_Problem to work on:_ From the data below, repeat exactly the lines from the line with "match check_domains (K" to the line with "intros Hne Hmn Hmx dflat.", both included.

[Collected data]
(** The validation passes only on boundaries that bracket the samples and
    ascend; otherwise its exception names a check that failed. *)
Lemma check_domains_spec (e0mesh : list Z) (domains : list (Z * Z)) (mn mx : Z) :
  e0mesh <> [] ->
  nth 0 e0mesh 0 = mn ->
  nth (length e0mesh - 1) e0mesh 0 = mx ->
  let dflat := ravel domains in
  match check_domains (K := K) e0mesh domains with
  | inr _ =>
      ~ first_above_min dflat mn /\ ~ last_below_max dflat mx /\ ~ out_of_order dflat
  | inl e => identifies_failed_check dflat mn mx e
  end.
Proof.
  intros Hne Hmn Hmx dflat.
  assert (Hlen : (0 < length e0mesh)%nat) by (destruct e0mesh; [contradiction|simpl; lia]).
  assert (I0 : item (K := K) e0mesh 0 = inr mn).
  { rewrite <- Hmn. apply (item_nat e0mesh 0%nat 0 Hlen). }
  assert (I1 : item (K := K) e0mesh (-1) = inr mx).
  { rewrite <- Hmx. apply item_last. exact Hne. }
  pose proof (check_domains_from_spec e0mesh dflat mn mx I0 I1 dflat 0%nat eq_refl) as H.
  unfold check_domains. fold dflat. simpl Z.of_nat in H.
  destruct (check_domains_from e0mesh dflat (Z.of_nat (length dflat)) 0 dflat)
    as [e|u]; [exact H|].
  split; [|split].
  - intros [b [Hb Hgt]]. unfold first_boundary in Hb.
    assert (Hi : (0 < length dflat)%nat) by (apply nth_error_Some; congruence).
    destruct (H 0%nat (conj (Nat.le_refl 0) Hi)) as [H0 _].
    rewrite (nth_error_nth _ _ 0 Hb) in H0. specialize (H0 eq_refl). lia.
  - intros [b [Hb Hlt]]. unfold last_boundary in Hb.
    assert (Hi : (length dflat - 1 < length dflat)%nat) by (apply nth_error_Some; congruence).
    destruct (H (length dflat - 1)%nat (conj (Nat.le_0_l _) Hi)) as [_ [H1 _]].
    rewrite (nth_error_nth _ _ 0 Hb) in H1. specialize (H1 eq_refl). lia.
  - intros [i [Hi Hgt]].
    destruct (H i) as [_ [_ H2]]; [lia|].
    specialize (H2 Hi). lia.
Qed.
End CheckFacts.

Section ValidationClaim.
Context {K : Type} {KE : KpointEq K} {SL : SplineLib}.

Lemma build_scissors_check_fails (self : QPList K) (domains : list (Z * Z))
    (bounds : option (list (Z * Z))) (k : Z) (tr : list FitCall) (e : exn K) :
  check_domains (K := K) (map e0 (sorted e0 (items self))) domains = inl e ->
  build_scissors self domains bounds k tr = (tr, inl e).
Proof.
  intros H. unfold build_scissors, fit_bind, fit_lift.
  rewrite get_e0mesh_sort_by_e0, H. reflexivity.
Qed.

(** C4, as the code has it.  For every QPList that is not empty (its
    samples have a minimum [mn] and a maximum [mx]) and every domain list:
    whenever the first boundary is above [mn], the last boundary is below
    [mx], or two consecutive flattened boundaries are out of ascending
    order, build_scissors raises a ValueError without any call to the
    fitter (the trace of calls is unchanged), and the message of the error
    is the one of a check that failed. *)
Theorem build_scissors_rejects_bad_domains (self : QPList K) (domains : list (Z * Z))
    (bounds : option (list (Z * Z))) (k : Z) (tr : list FitCall) (mn mx : Z) :
  minimum (map e0 (items self)) = Some mn ->
  maximum (map e0 (items self)) = Some mx ->
  first_above_min (ravel domains) mn \/
  last_below_max (ravel domains) mx \/
  out_of_order (ravel domains) ->
  exists fmt arg,
    build_scissors self domains bounds k tr = (tr, inl (ValueError fmt arg)) /\
    identifies_failed_check (ravel domains) mn mx (ValueError (K := K) fmt arg).
Proof.
  intros Hmin Hmax Hbad.
  set (e0mesh := map e0 (sorted e0 (items self))).
  assert (Hs : StronglySorted Z.le e0mesh) by apply sorted_sorted.
  assert (Hp : Permutation e0mesh (map e0 (items self))).
  { apply Permutation_map, sorted_perm. }
  destruct (min_of_sorted _ _ _ Hs Hp Hmin) as [Hne Hmn].
  destruct (max_of_sorted _ _ _ Hs Hp Hmax) as [_ Hmx].
  pose proof (check_domains_spec (K := K) e0mesh domains mn mx Hne Hmn Hmx) as H.
  cbv zeta in H.
  destruct (check_domains e0mesh domains) as [e|u] eqn:C.
  - assert (He : exists fmt arg, e = ValueError fmt arg).
    { destruct H as [[-> _]|[[-> _]|[-> _]]]; eexists; eexists; reflexivity. }
    destruct He as [fmt [arg ->]].
    exists fmt, arg. split; [|exact H].
    apply build_scissors_check_fails. exact C.
  - destruct H as [H1 [H2 H3]].
    destruct Hbad as [Hb|[Hb|Hb]]; contradiction.
Qed.
End ValidationClaim.

Lemma build_scissors_rejects_bad_domains_witness :
  exists fmt arg,
    build_scissors ex_qplist [(20, 100)] None 3 [] = ([], inl (ValueError fmt arg)) /\
    identifies_failed_check (ravel [(20, 100)]) 10 90 (ValueError (K := Z * Z * Z) fmt arg).
Proof.
  apply (build_scissors_rejects_bad_domains ex_qplist [(20, 100)] None 3 [] 10 90).
  - reflexivity.
  - reflexivity.
  - left. exists 20. split; [reflexivity|lia].
Defined.

(** C4 as worded in the specification fails on the empty QPList: with
    boundaries out of order the first test of the loop reads [e0mesh[0]] and
    the exception is IndexError, not ValueError. *)
Lemma build_scissors_rejects_bad_domains_counterexample :
  out_of_order (ravel [(2, 1)]) /\
  build_scissors (K := Z * Z * Z) (QPList_init [] None) [(2, 1)] None 3 [] =
    ([], inl IndexError).
Proof.
  split.
  - exists 0%nat. simpl. split; lia.
  - reflexivity.
Qed.

(** ** Merging *)

Section MergeFacts.
Context {K : Type} {KE : KpointEq K}.

Lemma QPState_copy_id (qp : QPState K) : QPState_copy qp = qp.
Proof. destruct qp. reflexivity. Qed.

Lemma map_QPState_copy (l : list (QPState K)) : map QPState_copy l = l.
Proof.
  induction l as [|x t IH]; simpl; [reflexivity|].
  rewrite QPState_copy_id, IH. reflexivity.
Qed.

Lemma skb_in_spec (key : Z * K * Z) (l : list (QPState K)) :
  skb_in key (map skb l) = true <-> exists p, In p l /\ skb_eqb key (skb p) = true.
Proof.
  unfold skb_in. rewrite existsb_exists. split.
  - intros [key0 [Hin He]]. apply in_map_iff in Hin.
    destruct Hin as [p [<- Hp]]. exists p. split; assumption.
  - intros [p [Hp He]]. exists (skb p). split; [apply in_map; exact Hp|exact He].
Qed.

(** The loop of [merge] raises exactly when the keys collide, and then
    with the key of the first record of [other] that collides. *)
Lemma merge_check_spec (self other : list (QPState K)) :
  match merge_check (map skb self) other with
  | inr _ => ~ keys_collide self other
  | inl e =>
      keys_collide self other /\
      exists q, In q other /\ e = ValueError msg_duplicated (ArgSkb (skb q))
  end.
Proof.
  induction other as [|q rest IH]; simpl.
  - intros [q [p [Hq _]]]. contradiction.
  - destruct (skb_in (skb q) (map skb self)) eqn:E.
    + split.
      * apply skb_in_spec in E. destruct E as [p [Hp He]].
        exists q, p. repeat split; [left; reflexivity|exact Hp|exact He].
      * exists q. split; [left; reflexivity|reflexivity].
    + destruct (merge_check (map skb self) rest) as [e|u].
      * destruct IH as [[q' [p [Hq' [Hp He]]]] [q'' [Hq'' Hee]]]. split.
        -- exists q', p. repeat split; [right; exact Hq'|exact Hp|exact He].
        -- exists q''. split; [right; exact Hq''|exact Hee].
      * intros [q' [p [[<-|Hq'] [Hp He]]]].
        -- assert (skb_in (skb q) (map skb self) = true)
             by (apply skb_in_spec; exists p; split; assumption).
           congruence.
        -- apply IH. exists q', p. repeat split; assumption.
Qed.

(** [merge_obj] computes [merge] on the values of its operands. *)
Lemma merge_obj_value (st : Store K) (self other : nat) (copy : bool) (s o : QPList K) :
  nth_error st self = Some s -> nth_error st other = Some o ->
  match merge s o copy with
  | inl e => merge_obj st self other copy = Some (st, inl e)
  | inr m =>
      exists st', merge_obj st self other copy = Some (st', inr (length st' - 1)%nat) /\
                  nth_error st' (length st' - 1) = Some m /\
                  firstn (length st) st' = st
  end.
Proof.
  intros Hs Ho. unfold merge, merge_obj, res_bind. rewrite Hs, Ho.
  destruct (merge_check (map skb (items s)) (items o)) as [e|u]; [reflexivity|].
  destruct copy; unfold new_QPList.
  - eexists. split; [|split].
    + f_equal. f_equal. f_equal. rewrite !length_app. simpl. lia.
    + rewrite nth_error_app2 by (rewrite !length_app; simpl; lia).
      rewrite !length_app. simpl.
      replace (length st + 1 + 1 + 1 - 1 - (length st + 1 + 1))%nat with 0%nat by lia.
      reflexivity.
    + rewrite <- !app_assoc. rewrite firstn_app, firstn_all, Nat.sub_diag. simpl.
      apply app_nil_r.
  - eexists. split; [|split].
    + f_equal. f_equal. f_equal. rewrite !length_app. simpl. lia.
    + rewrite nth_error_app2 by (rewrite !length_app; simpl; lia).
      rewrite !length_app. simpl.
      replace (length st + 1 - 1 - length st)%nat with 0%nat by lia.
      reflexivity.
    + rewrite firstn_app, firstn_all, Nat.sub_diag. simpl. apply app_nil_r.
Qed.

Lemma keys_collide_bool (self other : list (QPState K)) :
  keys_collide self other <->
  existsb (fun q => skb_in (skb q) (map skb self)) other = true.
Proof.
  rewrite existsb_exists. split.
  - intros [q [p [Hq [Hp He]]]]. exists q. split; [exact Hq|].
    apply skb_in_spec. exists p. split; assumption.
  - intros [q [Hq He]]. apply skb_in_spec in He. destruct He as [p [Hp He]].
    exists q, p. repeat split; assumption.
Qed.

_Finished exercise:_
  match check_domains (K := K) e0mesh domains with
  | inr _ =>
      ~ first_above_min dflat mn /\ ~ last_below_max dflat mx /\ ~ out_of_order dflat
  | inl e => identifies_failed_check dflat mn mx e
  end.
Proof.
  intros Hne Hmn Hmx dflat.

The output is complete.